◆ WHAT THIS TASK INVOLVES:
Exact repetition, please: start with the line where "FeeEstimation.v" appears and stop after the final line of the records.

◆ TASK MATERIAL:

(* ===== verification/_CoqProject ===== *)
-Q . S2P
Prelude.v
GoStd.v
Utf8.v
Json.v
JsonStruct.v
Rfc3339.v
Sha256.v
Duration.v
Base64.v
Domain.v
Store.v
OutboxJson.v
Effects.v
Ledger.v
Transfers.v
Withdrawals.v
WithdrawalSpecs.v
WithdrawalInvariant.v
Ports.v
Broadcast.v
Deposits.v
DepositSpecs.v
Customers.v
Solvency.v
Conservation.v
History.v
BroadcastProofs.v
CreateWithdrawals.v
Sql.v
Idempotency.v
Handlers.v
ApiJson.v
Answers.v
ApiTransfers.v
Router.v
Watcher.v
WatcherProofs.v
System.v
Sessions.v
Interleaving.v
Deadlock.v
ApiFrame.v
Schema.v
SchemaKept.v
Scanner.v
ScannerProofs.v
FeeEstimation.v
EvmBroadcaster.v
Signers.v
Config.v
Walletd.v
Roles.v
RoleGuarantees.v
Progress.v
ApiEndToEnd.v
Lifecycle.v
BroadcasterGuarantees.v
WatcherGuarantees.v
Demo.v
DemoSessions.v
DemoNode.v
Witnesses.v
AdapterWitnesses.v
RoleWitnesses.v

◆ ANSWER AREA:
FeeEstimation.v
EvmBroadcaster.v
Signers.v
Config.v
Walletd.v
Roles.v
RoleGuarantees.v
Progress.v
ApiEndToEnd.v
Lifecycle.v
BroadcasterGuarantees.v
WatcherGuarantees.v
Demo.v
DemoSessions.v
DemoNode.v
Witnesses.v
AdapterWitnesses.v
RoleWitnesses.v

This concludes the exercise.